Press Release

Pentagon Radically Reducing Oversight of Contracts Worth Tens of Billions

The Pentagon has radically decreased the Defense Contract Audit Agency’s (DCAA) review of contracts, according to an October 18 DCAA memo obtained by POGO. DCAA’s job is to protect taxpayers from contractor overbilling.

“POGO has long feared contractors and their government allies would block DCAA from exposing contractor ripoffs,” said Nick Schwellenbach, POGO’s director of investigations. “Why are billions of dollars being put at risk when Secretary Gates is demanding cost savings?”

According to the memo, contracting guidance “now limits contracting officer requests for audit services to Fixed-price proposals over $10 million and Cost-Type proposals over $100 million, unless there are exceptional circumstances.”

These audit services are reviews of cost data (referred to as “reviews”) and they entail an examination of a contractor’s cost proposal to the government. In these proposals, contractors estimate how much it will cost them to accomplish work on a contract.

Previously, there was no dollar threshold for reviews on fixed-price contract proposals, but contracting officers would limit requests for DCAA reviews of proposals over a threshold tied to the submission of cost or pricing data, which is currently $700,000. The old threshold for reviews of cost-type proposals was $10 million, but could be lower if the contractor has systemic problems estimating costs.

In FY 2009, a total of at least $92 billion in Defense Department contracts fell between the old thresholds and the new ones, according to The $92 billion figure is a conservative estimate – it reflects awarded and funded contracts, rather than contract proposals, which are often higher than the funded contract award amounts.

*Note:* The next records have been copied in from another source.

Lemma Flush_spec name b l idt :
  start_trailer → finv rep stores e name t b l → l ≠ [] → chunk_bytes l ≠ [] → Forall chunk_ok (metas l) → Z.of_nat (metas_size e (metas l)) < 2 ^ 32 →
  ∃ file b' cbs bs tr bf, Flush mode b idt = Ok (file, b') ∧ layout l cbs bs idt file tr bf.
Proof using BL IL.
  intros Ht [(cbs0 & bs0 & cur & Hb & Hcat) _ Hd Htr Hk _ _] Hne Hcb Hok Hsz. rewrite decide_False in Hd by done. rewrite decide_False in Htr by done. unfold Flush. rewrite Hd.
  assert (Hlen : (16 < length (fileHeader ++ chunk_bytes l))%nat).
  { rewrite length_app. change (length fileHeader) with 16%nat. destruct (chunk_bytes l); [done|]. cbn [length]. lia. }
  rewrite (proj2 (Nat.leb_gt _ _)) by done.
  assert (Hsw : ∃ b1 cbs bs, (if 0 <? mi_count (b_mIndex b) then SwitchChunkMeta b else Ok b) = Ok b1 ∧ binv rep stores e b1 cbs bs [] ∧
    concat cbs = metas l ∧ b_data b1 = b_data b ∧ b_trailer b1 = b_trailer b ∧ b_keys b1 = b_keys b).
  { destruct (decide (cur = [])) as [->|Hcur].
    - pose proof (bi_cur _ _ _ _ _ _ _ Hb) as Hmi. rewrite decide_True in Hmi by done. rewrite Hmi. exists b, cbs0, bs0. rewrite app_nil_r in Hcat. by split_and!.
    - pose proof (bi_cur _ _ _ _ _ _ _ Hb) as Hmi. rewrite decide_False in Hmi by done. destruct Hmi as [Hmi _]. rewrite Hmi. cbn [entry mi_count].
      rewrite (proj2 (Z.ltb_lt _ _)) by (destruct cur; [done|cbn; lia]).
      destruct (SwitchChunkMeta_spec rep stores e b cbs0 bs0 cur Hb Hcur) as (b1 & s & -> & Hb1 & (_ & _ & Ht1 & Hk1 & _) & Hd1 & _).
      + rewrite <- Hcat, Forall_app in Hok. tauto.
      + rewrite <- Hcat, metas_size_app in Hsz. lia.
      + exists b1, (cbs0 ++ [cur]), (bs0 ++ [s]). split_and!; try done. rewrite concat_app. cbn. by rewrite app_nil_r. }
  destruct Hsw as (b1 & cbs & bs & -> & Hb1 & Hcat1 & Hd1 & Ht1 & Hk1). rs. clear Hb Hcat.
  destruct (genBloomFilter_spec b1) as (bf & bm & bk & k & -> & Hbm & Hbk & Hk3 & Hbl & Hbi). rs. bf.
  assert (Hbs : bs ≠ []).
  { intros ->. pose proof (bi_blocks _ _ _ _ _ _ _ Hb1) as Hbb. apply Forall2_nil_inv_l in Hbb as ->. cbn in Hcat1. symmetry in Hcat1. apply fmap_nil_inv in Hcat1. done. }
  rewrite (iwl_copy _ bs (bi_rep _ _ _ _ _ _ _ Hb1) Hbs). rs. rewrite (iwl_size _ bs (bi_rep _ _ _ _ _ _ _ Hb1)), Nat.eqb_refl. cbn [negb].
  rewrite (bi_items _ _ _ _ _ _ _ Hb1), Hd1, Hd, Ht1, Htr.
  set (hd := fileHeader ++ chunk_bytes l) in *. set (items := shift_index (Z.of_nat (length hd)) <$> entries 0 bs cbs).
  assert (Hni : length items = length cbs).
  { unfold items. rewrite length_fmap. apply length_entries. apply (Forall2_length _ _ _ (bi_blocks _ _ _ _ _ _ _ Hb1)). }
  match goal with |- context [Trailer_SetChunkMetaCompressFlag mode ?x] =>
    replace x with (file_trailer (metas l) (length (chunk_bytes l)) (length (concat bs)) (length (index_bytes items)) (length bf) (length idt) (length cbs) bm bk (ts_data (stat t))) end.
  2: { unfold file_trailer, with_stat, stat_of. cbn [stat idCount minId maxId ts_minTime ts_maxTime metaIndexItemNum bloomM bloomK ts_data ts_name]. rewrite Hni. f_equal.
       - unfold hd. rewrite length_app. change (length fileHeader) with 16%nat. unfold fileHeaderSize. lia.
       - rewrite length_app. lia. }
  destruct (SetChunkMetaCompressFlag_spec (metas l) (length (chunk_bytes l)) (length (concat bs)) (length (index_bytes items)) (length bf) (length idt) (length cbs) bm bk) as (d & -> & Hdl & Hmode); [apply Ht|].
  rs. eexists _, _, cbs, bs, (file_trailer _ _ _ _ _ _ _ bm bk d), bf. split; [done|]. split.
  - split_and!; [done|apply Hb1|apply Hb1].
  - unfold MarshalInt64Append. rewrite sdata_append. cbn [nil_slice sdata app]. fold hd. fold items. by rewrite <- !app_assoc.
  - fold hd. fold items. exists bm, bk, d. by split_and!.
  - done.
  - split; [by exists k|]. intros m Hm. cbn [file_trailer stat bloomK]. apply Hbi. rewrite Hk1, Hk. by apply list_elem_of_fmap_2.
Qed.
End Flush.

(** ** Opening *)

Lemma times_in_s m : chunk_ok m → in_s 64 (tmin m) ∧ in_s 64 (tmax m).
Proof.
  intros Hm. pose proof (ck_trs m Hm) as Hr. pose proof (ck_segs m Hm) as Hl. unfold tmin, tmax. rewrite Forall_forall in Hr.
  destruct (vis (timeRange m)) as [|x trs] eqn:E; [cbn in Hl; lia|]. split.
  - cbn. apply Hr, list_elem_of_here.
  - destruct (last (x :: trs)) as [y|] eqn:El; [|by apply last_None in El]. cbn. apply Hr. apply last_Some in El as [k ->]. apply elem_of_app. right. apply list_elem_of_here.
Qed.

Lemma bounds_in_s ms : ms ≠ [] → Forall chunk_ok ms → in_s 64 (fst (bounds ms)) ∧ in_s 64 (snd (bounds ms)).
Proof.
  destruct ms as [|m ms]; [done|]. intros _ Hok. inversion Hok as [|?? Hm Hok']; subst. cbn [bounds].
  assert (Hp : in_s 64 (fst (tmin m, tmax m)) ∧ in_s 64 (snd (tmin m, tmax m))) by by apply times_in_s.
  revert Hp. generalize (tmin m, tmax m). clear -Hok'. induction Hok' as [|x ms Hx _ IH]; intros p Hp; [done|]. cbn [fold_left]. apply IH.
  unfold widen. cbn [fst snd]. pose proof (times_in_s x Hx). destruct (_ <? _), (_ <? _); tauto.
Qed.

Lemma sid_in_u m ms : Forall chunk_ok ms → m ∈ ms → in_u 64 (sid m).
Proof. intros Hok Hm. rewrite Forall_forall in Hok. apply (Hok m Hm). Qed.

Lemma first_sid_in_u ms : Forall chunk_ok ms → in_u 64 (first_sid ms).
Proof.
  intros Hok. unfold first_sid. destruct ms as [|m ms]; [cbn; unfold in_u; lia|]. cbn. by inversion Hok as [|?? Hm _]; apply Hm.
Qed.
Lemma last_sid_in_u ms : Forall chunk_ok ms → in_u 64 (default 0 (sid <$> last ms)).
Proof.
  intros Hok. destruct (last ms) as [m|] eqn:E; [|cbn; unfold in_u; lia]. cbn. eapply sid_in_u; [exact Hok|].
  apply last_Some in E as [k ->]. apply elem_of_app. right. apply list_elem_of_here.
Qed.

Section Open.
Context `{RT : GoRuntime} `{BL : BloomLaws} `{SN : Snappy} `{LZ : Lz4}.

Lemma index_bytes_enc items : index_bytes items = concat (mi_enc <$> items).
Proof. unfold index_bytes. f_equal. apply list_fmap_ext. intros i m _. by rewrite MetaIndex_marshal_data. Qed.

The guidance states that cost proposals below the new dollar thresholds for review may be sent instead to the Defense Contract Management Agency (DCMA). DCMA is typically less thorough than DCAA, according to a 2009 Wartime Contracting Commission report. The DCMA also does not specialize in examining and verifying cost and pricing data.

The reason for this new restriction is DCAA’s attempt to perfectly comply with Generally Accepted Government Auditing Standards (GAGAS). With this standard, which requires meticulous documentation of findings, DCAA is unable to cover as much ground as they used to, thus the need to restrict “audits” as defined by GAGAS. The number of DCAA reports produced annually has plunged: 33,801 in FY 2007 to 30,352 in FY 2008 to 21,276 reports in FY 2009.

Rather than subjecting reviews of cost or pricing data to GAGAS, DCAA should consider these reviews as financial advisory services, which are not subject to all GAGAS requirements. This would better protect taxpayers and warfighters by allowing DCAA to review cost data and deliver advice to contracting officers in a timely fashion.